As autoridades alertam que alguns comerciantes têm especulado ao vender o saco de 30 quilos por 450 dobras, prática considerada irregular.
A Direção do Comércio e a Direção de Regulação e Controlo das Atividades Económicas (DRCAE) alertaram que vão sancionar os comerciantes que vendem o arroz do Japão acima do preço fixado pelo Governo, estabelecido em 15 dobras por quilo ao consumidor final.
O Diretor do Comércio e Indústria, Fernando Pereira, explicou que, apesar da redução de cerca de 200 toneladas na quantidade recebida este ano, houve um aumento do financiamento devido aos custos internacionais.

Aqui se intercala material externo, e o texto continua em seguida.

(** * SchnorrSecp256k1VerificationKey2019 and the custom document loader

    A shallow embedding of [src/SchnorrSecp256k1VerificationKey2019.ts]
    (the linked data key with its signer and verifier factories) and of
    the custom JSON-LD document loader, followed by the properties of
    both that the specification states.

    JavaScript values are an inductive type; objects are finite maps
    from property names to values (the order of the properties, which
    nothing here reads, is not kept); [async] functions return a [Run],
    the completion of the promise together with the calls made to the
    outside world while it ran. *)

From Stdlib Require Import ZArith Uint63 Floats.
From stdpp Require Import base option list strings gmap pretty.

Set Warnings "-register-all".

(** ** JavaScript values *)

(** The two built-in prototype objects that the values below inherit
    from. *)
Inductive Prototype : Type :=
| ObjectPrototype
| ArrayPrototype.

(** [JFunction] is a built-in function object, named by its path
    ([Object.prototype.toString]); [JPrototype] is a prototype object
    itself, as read through [__proto__]. *)
Inductive JsValue : Type :=
| JUndefined
| JNull
| JBool (b : bool)
| JNum (n : float)
| JStr (s : string)
| JArr (items : list JsValue)
| JObj (props : gmap string JsValue)
| JFunction (path : string)
| JPrototype (proto : Prototype).

(** ToBoolean: [if (v)], [!v], [v || w]. *)
Definition truthy (v : JsValue) : bool :=
  match v with
  | JUndefined | JNull => false
  | JBool b => b
  | JNum n => negb (PrimFloat.is_zero n || PrimFloat.is_nan n)
  | JStr s => negb (String.eqb s "")
  | JArr _ | JObj _ | JFunction _ | JPrototype _ => true
  end.

(** [typeof v]. *)
Definition typeof (v : JsValue) : string :=
  match v with
  | JUndefined => "undefined"
  | JNull => "object"
  | JBool _ => "boolean"
  | JNum _ => "number"
  | JStr _ => "string"
  | JArr _ | JObj _ | JPrototype _ => "object"
  | JFunction _ => "function"
  end.

(** [v === undefined]. *)
Definition is_undefined (v : JsValue) : bool :=
  match v with JUndefined => true | _ => false end.

(** [v === s] for a string literal [s], and [v === b] for a boolean
    literal [b]: strict equality never converts. *)
Definition strict_equals_string (v : JsValue) (s : string) : bool :=
  match v with JStr t => String.eqb t s | _ => false end.

Definition strict_equals_bool (v : JsValue) (b : bool) : bool :=
  match v with JBool c => Bool.eqb c b | _ => false end.

(** The indexed entries of an array, keyed by the decimal index. *)
Definition array_entries (items : list JsValue) : gmap string JsValue :=
  list_to_map (imap (λ i x, (pretty i, x)) items).

Definition string_entries (s : string) : gmap string JsValue :=
  array_entries ((λ c, JStr (String c EmptyString)) <$> String.list_ascii_of_string s).

(** The own enumerable string-keyed properties of a value: what
    [{ ...v }] copies and [Object.keys(v)] lists.  Spreading
    [undefined], [null], a boolean or a number copies nothing; the
    members of the built-in objects are not enumerable. *)
Definition own_enumerable (v : JsValue) : gmap string JsValue :=
  match v with
  | JObj props => props
  | JArr items => array_entries items
  | JStr s => string_entries s
  | _ => ∅
  end.

(** [{ ...v }], a fresh object holding a shallow copy. *)
Definition spread (v : JsValue) : gmap string JsValue := own_enumerable v.

(** [Object.keys(v).length]. *)
Definition Object_keys_length (v : JsValue) : nat := size (own_enumerable v).

Definition number_of_nat (n : nat) : float :=
  PrimFloat.of_uint63 (Uint63.of_Z (Z.of_nat n)).

(** The own property [p] of an object or an array ([length] is own but
    not enumerable). *)
Definition own_property (v : JsValue) (p : string) : option JsValue :=
  match v with
  | JObj props => props !! p
  | JArr items =>
      if String.eqb p "length" then Some (JNum (number_of_nat (length items)))
      else array_entries items !! p
  | _ => None
  end.

(** The string-keyed members of the built-in prototypes; all of them
    are functions, except the accessor [__proto__], see [js_get]. *)
Definition prototype_path (proto : Prototype) : string :=
  match proto with
  | ObjectPrototype => "Object.prototype"
  | ArrayPrototype => "Array.prototype"
  end.

Definition prototype_methods (proto : Prototype) : list string :=
  match proto with
  | ObjectPrototype =>
      ["constructor"; "__defineGetter__"; "__defineSetter__";
       "hasOwnProperty"; "__lookupGetter__"; "__lookupSetter__";
       "isPrototypeOf"; "propertyIsEnumerable"; "toString"; "valueOf";
       "toLocaleString"]
  | ArrayPrototype =>
      ["constructor"; "at"; "concat"; "copyWithin"; "fill"; "find";
       "findIndex"; "findLast"; "findLastIndex"; "lastIndexOf"; "pop";
       "push"; "reverse"; "shift"; "unshift"; "slice"; "sort"; "splice";
       "includes"; "indexOf"; "join"; "keys"; "entries"; "values";
       "forEach"; "filter"; "flat"; "flatMap"; "map"; "every"; "some";
       "reduce"; "reduceRight"; "toLocaleString"; "toString";
       "toReversed"; "toSorted"; "toSpliced"; "with"]
  end.

Definition prototype_parent (proto : Prototype) : option Prototype :=
  match proto with
  | ObjectPrototype => None
  | ArrayPrototype => Some ObjectPrototype
  end.

Definition prototype_method (proto : Prototype) (p : string) : option JsValue :=
  if existsb (String.eqb p) (prototype_methods proto)
  then Some (JFunction (prototype_path proto +:+ "." +:+ p))
  else None.

(** Lookup of [p] along the prototype chain that starts at [proto]. *)
Definition inherited (proto : Prototype) (p : string) : option JsValue :=
  match prototype_method proto p with
  | Some f => Some f
  | None =>
      match prototype_parent proto with
      | Some parent => prototype_method parent p
      | None => None
      end
  end.

Definition prototype_of (v : JsValue) : option Prototype :=
  match v with
  | JObj _ => Some ObjectPrototype
  | JArr _ => Some ArrayPrototype
  | _ => None
  end.

(** [v[p]] and [v.p] on an object or an array: the own property, else
    the inherited one, else [undefined].  [__proto__] is an accessor of
    [Object.prototype] that answers the prototype of the receiver.  The
    code reads members of object literals and of parsed JSON only, so
    the members of the other values are left out. *)
Definition js_get (v : JsValue) (p : string) : JsValue :=
  match own_property v p with
  | Some x => x
  | None =>
      match prototype_of v with
      | Some proto =>
          if String.eqb p "__proto__" then JPrototype proto
          else default JUndefined (inherited proto p)
      | None => JUndefined
      end
  end.

(** [Array.isArray(v)], [v.length] and [v[0]] for an array [v]. *)
Definition Array_isArray (v : JsValue) : bool :=
  match v with JArr _ => true | _ => false end.

Definition array_length (v : JsValue) : nat :=
  match v with JArr items => length items | _ => 0 end.

Definition array_at (v : JsValue) (i : nat) : JsValue :=
  match v with JArr items => default JUndefined (items !! i) | _ => JUndefined end.

(** [a || b] on optional strings ([undefined] and the empty string are
    falsy). *)
Definition or_else (a : option string) (b : string) : string :=
  match a with
  | Some s => if String.eqb s "" then b else s
  | None => b
  end.

(** [s.split(sep)[0]] for a non-empty separator: the part of [s] before
    the first occurrence of [sep], all of [s] when there is none. *)
Fixpoint before_separator (sep s : string) : string :=
  match s with
  | EmptyString => EmptyString
  | String c rest =>
      if String.prefix sep s then EmptyString
      else String c (before_separator sep rest)
  end.

(** ** Errors, completions and asynchronous runs *)

Record JsError : Type := mkError { err_name : string; err_message : string }.

(** [new Error(msg)] and [new RangeError(msg)]. *)
Definition Error (msg : string) : JsError := mkError "Error" msg.
Definition RangeError (msg : string) : JsError := mkError "RangeError" msg.
Definition SyntaxError (msg : string) : JsError := mkError "SyntaxError" msg.

(** [Error.prototype.toString], used by ['...' + e]. *)
Definition error_toString (e : JsError) : string :=
  if String.eqb (err_name e) "" then err_message e
  else if String.eqb (err_message e) "" then err_name e
  else err_name e +:+ ": " +:+ err_message e.

Inductive Completion (A : Type) : Type :=
| Returned (a : A)
| Thrown (e : JsError).
Arguments Returned {A} a.
Arguments Thrown {A} e.

(** What a run does to the outside world: the calls to the signing
    primitive and the console. *)
Inductive Event : Type :=
| CallSignDetached (payload : list Byte.byte) (privateKeyJwk header : JsValue)
| CallVerifyDetached (signature : string) (payload : list Byte.byte) (publicKeyJwk : JsValue)
| ConsoleError (v : JsValue).

(** An [async] function body run to the end: the events in order, and
    the promise resolved ([Returned]) or rejected ([Thrown]). *)
Record Run (A : Type) : Type := mkRun { events : list Event; outcome : Completion A }.
Arguments mkRun {A} events outcome.
Arguments events {A} r.
Arguments outcome {A} r.

#[global] Instance Run_ret : MRet Run := λ A a, mkRun [] (Returned a).

#[global] Instance Run_bind : MBind Run := λ A B f m,
  match outcome m with
  | Returned a => mkRun (events m ++ events (f a)) (outcome (f a))
  | Thrown e => mkRun (events m) (Thrown e)
  end.

(** [throw e]. *)
Definition throw {A : Type} (e : JsError) : Run A := mkRun [] (Thrown e).

(** A synchronous call that leaves no event. *)
Definition complete {A : Type} (c : Completion A) : Run A := mkRun [] c.

(** A call to the outside world, recorded. *)
Definition external {A : Type} (ev : Event) (c : Completion A) : Run A := mkRun [ev] c.

(** [try { m } catch (e) { h e }]. *)
Definition try_catch {A : Type} (m : Run A) (h : JsError → Run A) : Run A :=
  match outcome m with
  | Returned a => m
  | Thrown e => mkRun (events m ++ events (h e)) (outcome (h e))
  end.

(** ** Buffers *)

Definition double_quote : string := String (Ascii.ascii_of_nat 34) EmptyString.
Definition quoted (s : string) : string := double_quote +:+ s +:+ double_quote.

(** Node's [Buffer.from(arrayBuffer, byteOffset, length)]: the bytes of
    the window, or a [RangeError] when the window leaves the buffer. *)
Definition Buffer_from (arrayBuffer : list Byte.byte) (byteOffset len : nat)
  : Completion (list Byte.byte) :=
  if length arrayBuffer <? byteOffset
  then Thrown (RangeError (quoted "offset" +:+ " is outside of buffer bounds"))
  else if length arrayBuffer <? byteOffset + len
  then Thrown (RangeError (quoted "length" +:+ " is outside of buffer bounds"))
  else Returned (take len (drop byteOffset arrayBuffer)).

“Desta vez, a quantidade diminuiu em 200 toneladas, embora o Governo japonês tenha aumentado o envelope financeiro devido aos custos de transporte e outros encargos”, esclareceu.
Segundo o responsável, o país recebe anualmente cerca de 1.300 toneladas de arroz, quantidade que cobre aproximadamente 45 dias de consumo, sendo a distribuição feita de forma equitativa entre os distritos e a Região Autónoma do Príncipe, com base no último recenseamento populacional.
“Foi feita uma repartição por Caué, Lembá, Cantagalo e outros distritos, incluindo o Príncipe, tendo em conta que o maior consumo se concentra na capital”, explicou.